The preferred sulfur-containing fuels for use in the process of the present invention are oil and coal. However, any fuel containing not more than 1.0% by weight sulfur can be used. An example of another suitable fuel is sour gas. The packed bed 26 of heat reclaimer 24 may be packed with berl saddles, raschig rings, lessing rings, or other similar type of packing material constructed of ceramic, procelain or other corrosion resistant material, as is well-known in the art. The packed bed operates by increasing the interfacial area for heat transfer and mass transfer and the intimacy of contact of phases between which heat transfer and mass transfer is effected.
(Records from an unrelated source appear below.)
(* ===== verification/Shutdown.v ===== *)
(** The goroutines of the endpoint agent and the order in which main takes
    them down (agent/cmd/endpoint/main.go): collectors first, then the event
    channel, the ingestion loop, the forwarder and the store.

    A [Label] is one step of one goroutine; [astep] gives the state after it,
    [None] when that goroutine cannot take it.  Sending on a closed channel and
    using a closed store are steps like the others and set [fault].

    A collector sends in a select with its context (lifecycle.go:194,
    network/collector.go:172, and likewise in the others), so that a full
    channel holds it only until the context is done.  What it does between two
    sends ends by itself, unless [canHang] says otherwise: [UsbShutdown] shows
    that the USB collector can on Windows.  [stalls] says for which events the
    store answers only when the context of the call is done. *)
From S2P Require Import Prelude.

Local Open Scope list_scope.

(** What main waits for. *)
Inductive MainPhase :=
  | AwaitSignal | StopCollector (i : nat) | CloseChannel | AwaitIngest | StopForwarder | CloseStorage | Finished.

#[export] Instance MainPhase_eq_dec : EqDecision MainPhase.
Proof. solve_decision. Defined.

Section Shutdown.
Context {Ev : Type} (canHang : nat -> bool) (stalls : Ev -> bool).

(** The goroutine of a collector: at work, in the select of a send, blocked for
    ever, or returned. *)
Inductive Collector := Working | Sending (ev : Ev) | Hung | Returned.

(** The ingestion loop: at the receive, with an event, or returned. *)
Inductive IngestLoop := Receiving | Processing (ev : Ev) | Drained.

Inductive Fault := SendOnClosed | StorageClosed.

Record Agent := {
  ctxDone : bool;                 (* cancel() was called *)
  drainTimer : bool;              (* the 10 s timer is armed *)
  drainDone : bool;               (* drainCancel() was called *)
  collectors : list Collector;
  central : list Ev;              (* centralEvents *)
  centralClosed : bool;
  ingest : IngestLoop;
  forwarding : bool;              (* the forwarder's goroutine *)
  storeOpen : bool;
  phase : MainPhase;
  sentEvents : list Ev;           (* ghost: everything ever put into the channel *)
  processed : list (Ev * bool);   (* the events given to ProcessEvent; was ctx cancelled *)
  fault : option Fault;
}.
The aqueous fluid fed to heat reclaimer 24 through line 28 may be seawater that has been treated with a chlorine solution fed through line 32 or it may be a mixture of chlorine-treated seawater and brine fed through line 34, or it may even be brackish water, fresh river water, "bleedwater", etc. "Bleedwater" is a term used in the Frasch sulfur mining industry to denote the water that must be bled from the sulfur mine formation to control the mine pressure and which is normally treated and pumped to waste. The seawater may be treated with an aqueous chlorine solution containing from 100 to 600 parts per million chlorine for the purpose of preventing marine fouling of the equipment through which the seawater will pass in the system. Irrespective of the type of water used, when it contacts the flue gases from boiler 10 in heat reclaimer 24, the aqueous fluid will absorb heat, carbon dioxide (CO2) and sulfur dioxide (SO2), the latter resulting from the combustion of the sulfur in the sulfur-containing fuel.
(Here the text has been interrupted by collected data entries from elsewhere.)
(* ===== verification/EndToEnd.v ===== *)
(** The delivery of an event from the agent's store to the server's database:
    ingestion and detection (agent/internal), the forwarder
    (agent/internal/forwarder/forwarder.go), the network, the ingest handler
    (server/internal/api/ingest.go), the stream
    (server/internal/queue/producer.go) and the worker
    (server/internal/queue/consumer.go) as one machine, and the abstract
    specification it implements: who has custody of an event. *)
From S2P Require Import Prelude GoStrings GoTime Events Storage StorageSpec RetryTime GoJson EventJson Interfaces Contents Forwarder Repository IngestApi IngestBody Worker Endpoint.

Local Open Scope string_scope.
Local Open Scope list_scope.
Open Scope Z_scope.

(** ** The machine *)

(** What becomes of one request: it never arrives, its answer is lost on the
    way back, or it is answered. *)
Inductive Network :=
  | RequestLost (err : error) (ctxCancelled : bool)
  | ReplyLost (err : error) (ctxCancelled : bool) (now : Time) (xadd : XAdd)
  | Answered (now : Time) (xadd : XAdd) (body retryAfter : string).

Definition netCancelled (n : Network) : bool :=
  match n with RequestLost _ c | ReplyLost _ c _ _ => c | Answered _ _ _ _ => false end.

(** What an observer of the two ends sees. *)
Inductive Observation :=
  | Offered (ev : CanonicalEvent) (ok : bool)   (* an event handed to the agent's store *)
  | Inserted (k : EventKey)                     (* a new row of the server's table *)
  | Silent.

Section Machine.
Context {S E : Type} `{HS : Storage S E}.
Context (uuid_Parse : string -> option error) (Serialize : CanonicalEvent -> result string)
        (Deserialize : string -> result CanonicalEvent).

(** [streamID n] is the id the queue gave to the n-th entry of the stream. *)
Context (streamID : nat -> string).

Record System := {
  sy_agent : ForwardState S;
  sy_batch : list CanonicalEvent;      (* what is left of the round of the forwarder *)
  sy_stream : list string;
  sy_worker : WorkerState;
}.

Inductive Input :=
  | DoStore (e : E) (ev : CanonicalEvent)                  (* ingestion or detection commits an event *)
  | DoDeadLetter (e : E) (ev : CanonicalEvent) (failureType reason : string)
  | DoFetch (e : E)                                        (* the forwarder starts a round *)
  | DoSend (e : E) (request : option error) (n : Network)  (* it sends the next event *)
  | DoAbandon                                              (* it leaves the round *)
  | DoProcess (n : nat) (env : MessageEnv) (retryCount : Z) (idle : Duration)
  | DoOther (r : Request) (now : Time) (xadd : XAdd).  (* another client's request *)

Definition withStore (s : S) (a : ForwardState S) : ForwardState S :=
  {| fs_forwarder := fs_forwarder a; fs_store := s; fs_exchanges := fs_exchanges a |}.

(** The bytes of the request, when [sendEvent] gets as far as sending it. *)
Definition wirePayload (a : ForwardState S) (ev : CanonicalEvent) (request : option error) : option string :=
  if negb (TenantID ev =s fw_tenantID (fs_forwarder a)) then None
  else match Serialize ev, request with Ok payload, None => Some payload | _, _ => None end.

Definition transmit (n : Network) (tenant payload : string) (stream : list string) : list string * result Response :=
  let handle now xadd := ServeHTTP uuid_Parse Serialize now xadd stream (ingestRequest Deserialize tenant payload) in
  match n with
  | RequestLost err _ => (stream, Err err)
  | ReplyLost err _ now xadd => ((handle now xadd).1, Err err)
  | Answered now xadd body retryAfter =>
      let '(stream, code) := handle now xadd in
      (stream, Ok {| StatusCode := code; Body := body; RetryAfterHeader := retryAfter |})
  end.

Definition sendOne (e : E) (request : option error) (n : Network) (a : ForwardState S) (stream : list string)
    (ev : CanonicalEvent) : ForwardState S * list string :=
  let '(stream, response) :=
    match wirePayload a ev request with
    | Some payload => transmit n (fw_tenantID (fs_forwarder a)) payload stream
    | None => (stream, Err (ErrNew "not sent"))
    end in
  (sendEvent Serialize {| si_env := e; si_request := request; si_response := response;
                          si_ctxCancelled := netCancelled n |} a ev, stream).

(** The rows one message added. *)
Definition insertedBy (data : string) (before after : PG) : Observation :=
  match Deserialize data with
  | Ok ev =>
      match pg_events before !! keyOf ev, pg_events after !! keyOf ev with
      | None, Some _ => Inserted (keyOf ev)
      | _, _ => Silent
      end
  | Err _ => Silent
  end.

Definition isNone {A} (o : option A) : bool := match o with None => true | Some _ => false end.

Definition sysStep (i : Input) (y : System) : System * Observation :=
  let agent a batch stream :=
    {| sy_agent := a; sy_batch := batch; sy_stream := stream; sy_worker := sy_worker y |} in
  match i with
  | DoStore e ev =>
      let '(s, _, res) := storage_Store e (fs_store (sy_agent y)) ev in
      (agent (withStore s (sy_agent y)) (sy_batch y) (sy_stream y), Offered ev (isNone res))
  | DoDeadLetter e ev ft fr =>
      let '(s, res) := storage_MoveToDLQ e (fs_store (sy_agent y)) ev ft fr in
      (agent (withStore s (sy_agent y)) (sy_batch y) (sy_stream y), Offered ev (isNone res))
  | DoFetch e =>
      match storage_GetPendingEvents e (fs_store (sy_agent y)) 50 with
      | (s, Ok evs) => (agent (withStore s (sy_agent y)) evs (sy_stream y), Silent)
      | (s, Err _) => (agent (withStore s (sy_agent y)) [] (sy_stream y), Silent)
      end
  | DoSend e request n =>
      match sy_batch y with
      | [] => (y, Silent)
      | ev :: batch =>
          let '(a, stream) := sendOne e request n (sy_agent y) (sy_stream y) ev in
          (agent a batch stream, Silent)
      end
  | DoAbandon => (agent (sy_agent y) [] (sy_stream y), Silent)
  | DoProcess n env retryCount idle =>
      match sy_stream y !! n with
      | None => (y, Silent)
      | Some data =>
          let w := processMessage uuid_Parse Deserialize "ot_events_stream" env (sy_worker y)
                     {| msg_ID := streamID n; msg_payload := PString data |} retryCount idle in
          ({| sy_agent := sy_agent y; sy_batch := sy_batch y; sy_stream := sy_stream y; sy_worker := w |},
           insertedBy data (w_pg (sy_worker y)) (w_pg w))
      end
  | DoOther r now xadd =>
      (agent (sy_agent y) (sy_batch y) (ServeHTTP uuid_Parse Serialize now xadd (sy_stream y) r).1, Silent)
  end.

Fixpoint sysRun (inputs : list Input) (y : System) : System * list Observation :=
  match inputs with
  | [] => (y, [])
  | i :: inputs =>
      let '(y, o) := sysStep i y in
      let '(y, obs) := sysRun inputs y in (y, o :: obs)
  end.
End Machine.

Arguments System : clear implicits.
Arguments Input : clear implicits.

(** ** The specification

    The custody of one event.  [Forgone]: nobody promises it, because the
    commit failed or was uncertain, or the quota sacrificed it.
    [cu_expendable] says that it was offered with a severity the quota may
    sacrifice. *)
Inductive Holder := Nobody | AgentStore | ServerStream | Database | Forgone.

Record Custody := { cu_holder : Holder; cu_expendable : bool }.

Definition unknownEvent : Custody := {| cu_holder := Nobody; cu_expendable := false |}.

Definition unclaimed (h : Holder) : bool := match h with Nobody | Forgone => true | _ => false end.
The presence of the dissolved carbon dioxide and sulfur dioxide in the aqueous fluid has both desirable and undesirable features. The desirable features are that both the carbon dioxide and the sulfur dioxide tend to lower the pH of the fluid and, as a result, prevent or minimize the amounts of alkaline carbonate and alkaline hydroxide scale deposition that will occur when the fluid is subsequently heated in low-pressure and high- pressure heaters 36 and 38. However, of even more importance, the sulfur dioxide reacts with residual dissolved oxygen and, as a result, lessens the corrosive potential of the fluid which is due to oxygen contained therein. The presence of sulfur dioxide, then, can eliminate the cost of chemicals such as sodium sulfite which are otherwise needed in order to scavenge oxygen and control corrosion in these systems. It should be noted that no real detrimental effect results from the presence of carbon dioxide, unless it were to be present in excessively high concentrations.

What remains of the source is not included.